**Extracted material**:
.....

(** ** Wagers *)

Lemma validate_bet_cases u mise :
  (mise ≤ 0 ∧ validate_bet u mise = (false, BetNotPositive))
  ∨ (0 < mise ∧ balance u < mise ∧ validate_bet u mise = (false, BetTooHigh))
  ∨ (0 < mise ≤ balance u ∧ validate_bet u mise = (true, NoMessage)).
Proof.
  unfold validate_bet.
  destruct (mise <=? 0) eqn:E1; [apply Z.leb_le in E1; auto | apply Z.leb_gt in E1].
  destruct (balance u <? mise) eqn:E2; [apply Z.ltb_lt in E2 | apply Z.ltb_ge in E2].
  - right; left. auto.
  - right; right. auto with lia.
Qed.

Lemma apply_boost_nonneg now x u : 0 ≤ x → 0 ≤ apply_boost now x u.
Proof.
  intros Hx. unfold apply_boost.
  pose proof (get_boost_multiplier_range now u). nia.
Qed.

Ltac bet_cases st author mise :=
  destruct (validate_bet_cases (account st author) mise)
    as [[? ->]|[(? & ? & ->)|[? ->]]]; cbn [negb];
  [ intros [= <- <-]; rewrite <- ensure_insert; by apply wager_not_positive
  | intros [= <- <-]; rewrite <- ensure_insert; by apply wager_too_high
  | store_simpl ].

Ltac played o :=
  intros [= <- <-]; apply (wager_played _ _ _ _ _ o);
  [ done | cbn [payout]; try apply apply_boost_nonneg; try lia ].

Lemma coinflip_cases author mise k1 k2 now io st st' r :
  coinflip author mise k1 k2 now io st = (st', r) →
  wager_result io (Coinflip author mise k1 k2 now) author mise st st' r.
Proof.
  unfold coinflip. store_simpl. bet_cases st author mise.
  destruct (String.eqb _ _); store_simpl.
  - played (Win (apply_boost now (mise * 2) (account st author))).
  - played Loss.
Qed.

(** The sign of a rounded product is the sign it was given. *)
Lemma binary_round_aux_sign sx mx ex lx :
  match binary_round_aux Float64.prec Float64.emax sx mx ex lx with
  | S754_zero s | S754_infinity s | S754_finite s _ _ => s = sx
  | S754_nan => True
  end.
Proof.
  unfold binary_round_aux.
  destruct (shr_fexp _ _ mx ex lx) as [mrs' e'].
  destruct (shr_fexp _ _ _ e' loc_Exact) as [mrs'' e''].
  destruct (shr_m mrs''); [done| |done].
  by destruct (e'' <=? _).
Qed.

Lemma of_int_sign (n : Z) :
  0 < n →
  match Float64.of_int n with
  | S754_zero s | S754_infinity s | S754_finite s _ _ => s = false
  | S754_nan => True
  end.
Proof.
  intros Hn. destruct n as [|p|p]; try lia.
  unfold Float64.of_int, binary_normalize, binary_round.
  destruct (shl_align _ _ _) as [mz ez]. apply binary_round_aux_sign.
Qed.

Lemma to_int_nonneg x v :
  match x with
  | S754_zero s | S754_infinity s | S754_finite s _ _ => s = false
  | S754_nan => True
  end →
  Float64.to_int x = Some v → 0 ≤ v.
Proof.
  destruct x as [s|s| |s m e]; simpl; try done.
  - by intros _ [= <-].
  - intros -> [= <-]. simpl. destruct (0 <=? e) eqn:E.
    + apply Z.mul_nonneg_nonneg; [lia | apply Z.pow_nonneg; lia].
    + apply Z.leb_gt in E. apply Z.div_pos; [lia | apply Z.pow_pos_nonneg; lia].
Qed.

Lemma int_times_1_8_nonneg mise v :
  0 < mise → Float64.int_times_1_8 mise = Some v → 0 ≤ v.
Proof.
  intros Hm. unfold Float64.int_times_1_8.
  pose proof (of_int_sign mise Hm) as Hs.
  destruct (Float64.of_int mise) as [s|s| |s m e]; try done.
  - subst s. by intros [= <-].
  - subst s. apply to_int_nonneg. unfold Float64.mul, SFmul, Float64.lit_1_8.
    apply binary_round_aux_sign.
Qed.

Lemma dice_cases author mise k1 k2 now io st st' r :
  dice author mise k1 k2 now io st = (st', r) →
  wager_result io (Dice author mise k1 k2 now) author mise st st' r.
Proof.
  unfold dice. store_simpl. bet_cases st author mise.
  destruct (_ <? _).
  - destruct (Float64.int_times_1_8 mise) as [scaled|] eqn:E; store_simpl.
    + played (Win (apply_boost now scaled (account st author))).
      eapply int_times_1_8_nonneg; [|done]. lia.
    + intros [= <- <-]. by eapply wager_crashed.
  - destruct (_ =? _); store_simpl.
    + played Push.
    + played Loss.
Qed.

Lemma roulette_cases author mise couleur k now io st st' r :
  roulette author mise couleur k now io st = (st', r) →
  wager_result io (Roulette author mise couleur k now) author mise st st' r.
Proof.
  unfold roulette.
  destruct (Py.mem _ _) eqn:Ecol; cbn [negb].
  2: { intros [= <- <-]. by eapply wager_bad_colour. }
  store_simpl. bet_cases st author mise.
  destruct (String.eqb (Py.lower couleur) _); store_simpl.
  - destruct (String.eqb (Py.lower couleur) "vert").
    + played (Win (apply_boost now (mise * 35) (account st author))).
    + played (Win (apply_boost now (mise * 2) (account st author))).
  - played Loss.
Qed.

Lemma blackjack_cases fuel author mise draw now io st st' r :
  blackjack fuel author mise draw now io st = Some (st', r) →
  wager_result io (Blackjack author mise draw now) author mise st st' r.
Proof.
  unfold blackjack. store_simpl.
  destruct (validate_bet_cases (account st author) mise)
    as [[? ->]|[(? & ? & ->)|[? ->]]]; cbn [negb].
  - intros [= <- <-]. rewrite <- ensure_insert. by apply wager_not_positive.
  - intros [= <- <-]. rewrite <- ensure_insert. by apply wager_too_high.
  - store_simpl. destruct (dealer_hits _ _ _ _) as [dealer_cards|]; [|done].
    destruct (21 <? get_hand_value [_; _]); store_simpl.
    { played Loss. }
    destruct (21 <? _); store_simpl.
    { played (Win (apply_boost now (mise * 2) (account st author))). }
    destruct (_ <? _); store_simpl.
    { played (Win (apply_boost now (mise * 2) (account st author))). }
    destruct (_ =? _); store_simpl.
    + played Push.
    + played Loss.
Qed.

Lemma slot_cases author mise k1 k2 k3 now io st st' r :
  slot author mise k1 k2 k3 now io st = (st', r) →
  wager_result io (Slot author mise k1 k2 k3 now) author mise st st' r.
Proof.
  unfold slot. store_simpl. bet_cases st author mise.
  destruct (0 <? _) eqn:E; store_simpl.
  - apply Z.ltb_lt in E.
    played (Win (apply_boost now
                   (mise * slot_multiplier (Random.choices symbols weights Apple k1)
                             (Random.choices symbols weights Apple k2)
                             (Random.choices symbols weights Apple k3))
                   (account st author))).
  - played Loss.
Qed.

(** Every wager ends in one of the ways of [wager_result]. *)
Lemma wager_cases fuel io c g author mise st st' r :
  wager_of c = Some (g, author, mise) →
  run fuel io c st = Some (st', r) →
  wager_result io c author mise st st' r.
Proof.
  destruct c; try done; intros [= <- <- <-]; simpl.
  - intros [= H]. by apply coinflip_cases.
  - intros [= H]. by apply dice_cases.
  - intros [= H]. by apply roulette_cases.
  - by apply blackjack_cases.
  - intros [= H]. by apply slot_cases.
Qed.

Lemma account_save_users io st uid :
  account (save_users io st) uid = account st uid.
Proof. by destruct io. Qed.

Lemma account_put uid u st : account (put uid u st) uid = u.
Proof. unfold put. apply account_insert. Qed.

(** ** Rejection paths *)

Lemma rejected_state fuel io c st st' r :
  run fuel io c st = Some (st', r) → rejection r = true → rejected_from c st st'.
Proof.
  intros Hrun.
  destruct (wager_of c) as [[[g author] mise]|] eqn:Hw.
  { apply (wager_cases _ _ _ _ _ _ _ _ _ Hw) in Hrun.
    inversion Hrun; subst; try done; constructor. }
  destruct c; try done; simpl in Hrun; injection Hrun as Hrun; revert Hrun.
  - (* daily *)
    unfold daily. rewrite get_user_data_ensure.
    repeat case_match; intros [= <- <-]; try done; intros _; constructor.
  - (* acheter *)
    unfold acheter. rewrite get_user_data_ensure.
    repeat case_match; intros [= <- <-]; try done; intros _; constructor.
  - (* steal *)
    unfold steal.
    destruct (bot cible || (id cible =? author)) eqn:E.
    + intros [= <- <-] _. constructor.
    + apply orb_false_iff in E as [_ E]. apply Z.eqb_neq in E.
      rewrite !get_user_data_ensure.
      repeat case_match; intros [= <- <-]; try done; intros _;
        by eapply rejected_pruned.
  - (* give *)
    unfold give. destruct owner; simpl.
    + rewrite get_user_data_ensure. by intros [= <- <-].
    + intros [= <- <-] _. constructor.
  - (* remove *)
    unfold remove. destruct owner; simpl.
    + rewrite get_user_data_ensure. by intros [= <- <-].
    + intros [= <- <-] _. constructor.
  - (* don *)
    unfold don. rewrite !get_user_data_ensure.
    repeat case_match; intros [= <- <-]; try done; intros _; constructor.
Qed.

Lemma ensure_disk a st : disk (ensure a st) = disk st.
Proof. by rewrite ensure_insert. Qed.

Lemma ensure_keeps a st k u :
  users st !! k = Some u → users (ensure a st) !! k = Some u.
Proof.
  intros E. rewrite ensure_insert. simpl. unfold account.
  destruct (decide (k = pretty a)) as [->|Hne].
  - rewrite E. simpl. by rewrite lookup_insert_eq.
  - by rewrite lookup_insert_ne.
Qed.

Lemma ensure_fresh a st k :
  users st !! k = None →
  users (ensure a st) !! k = None ∨ users (ensure a st) !! k = Some new_user.
Proof.
  intros E. rewrite ensure_insert. simpl. unfold account.
  destruct (decide (k = pretty a)) as [->|Hne].
  - right. rewrite E. simpl. by rewrite lookup_insert_eq.
  - left. by rewrite lookup_insert_ne.
Qed.

Lemma same_but_steals_refl u : same_but_steals u u.
Proof. by repeat split. Qed.

(** The rejections that come before any account is looked up. *)
Lemma early_rejection fuel io c st st' r :
  run fuel io c st = Some (st', r) →
  r = BadColour ∨ r = CannotSteal ∨ r = NotOwner → st' = st.
Proof.
  intros Hrun.
  destruct (wager_of c) as [[[g author] mise]|] eqn:Hw.
  { apply (wager_cases _ _ _ _ _ _ _ _ _ Hw) in Hrun.
    inversion Hrun; subst; try done; by intros [|[|]]. }
  destruct c; try done; simpl in Hrun; injection Hrun as Hrun; revert Hrun.
  - unfold daily. rewrite get_user_data_ensure.
    repeat case_match; intros [= <- <-]; by intros [|[|]].
  - unfold acheter. rewrite get_user_data_ensure.
    repeat case_match; intros [= <- <-]; by intros [|[|]].
  - unfold steal. destruct (bot cible || (id cible =? author)).
    + by intros [= <- <-].
    + rewrite !get_user_data_ensure.
      repeat case_match; intros [= <- <-]; by intros [|[|]].
  - unfold give. destruct owner; simpl.
    + rewrite get_user_data_ensure. intros [= <- <-]; by intros [|[|]].
    + by intros [= <- <-].
  - unfold remove. destruct owner; simpl.
    + rewrite get_user_data_ensure. intros [= <- <-]; by intros [|[|]].
    + by intros [= <- <-].
  - unfold don. rewrite !get_user_data_ensure.
    repeat case_match; intros [= <- <-]; by intros [|[|]].
Qed.

(** ** Shop *)

Lemma deref_lookup st k u : users st !! k = Some u → deref st k = u.
Proof. intros E. unfold deref. by apply lookup_total_correct. Qed.

(** C5, as the code has it: buying again an item of the catalogue that the
    account already owns is always rejected and leaves the store unchanged,
    whatever the state of the boost; the rejection is AlreadyOwned when the
    balance still covers the price, and InsufficientFunds otherwise, because
    the price is checked first. *)
Theorem acheter_owned_item author objet now io st u prix :
  users st !! pretty author = Some u →
  prix_of (Py.replace " " "_" (Py.lower objet)) = Some prix →
  In (Py.replace " " "_" (Py.lower objet)) (items u) →
  acheter author objet now io st
  = (st, if balance u <? prix then TooExpensive prix else AlreadyOwned)
  ∧ rejection (if balance u <? prix then TooExpensive prix else AlreadyOwned) = true.
Proof.
  intros Hu Hprix Hown. split; [|by destruct (balance u <? prix)].
  unfold acheter. rewrite get_user_data_ensure, (ensure_present _ _ _ Hu).
  cbn zeta. rewrite Hprix, (deref_lookup _ _ _ Hu).
  apply mem_In in Hown. rewrite Hown. by destruct (balance u <? prix).
Qed.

.....

**What the exercise asks**:
Above are the lines; repeat exactly the ones from the line containing "ensure_insert; by apply wager_too_high" down to the line containing "coinflip author mise k1 k2 now io", both inclusive.

**Output**:
  | intros [= <- <-]; rewrite <- ensure_insert; by apply wager_too_high
  | store_simpl ].

Ltac played o :=
  intros [= <- <-]; apply (wager_played _ _ _ _ _ o);
  [ done | cbn [payout]; try apply apply_boost_nonneg; try lia ].

Lemma coinflip_cases author mise k1 k2 now io st st' r :
  coinflip author mise k1 k2 now io st = (st', r) →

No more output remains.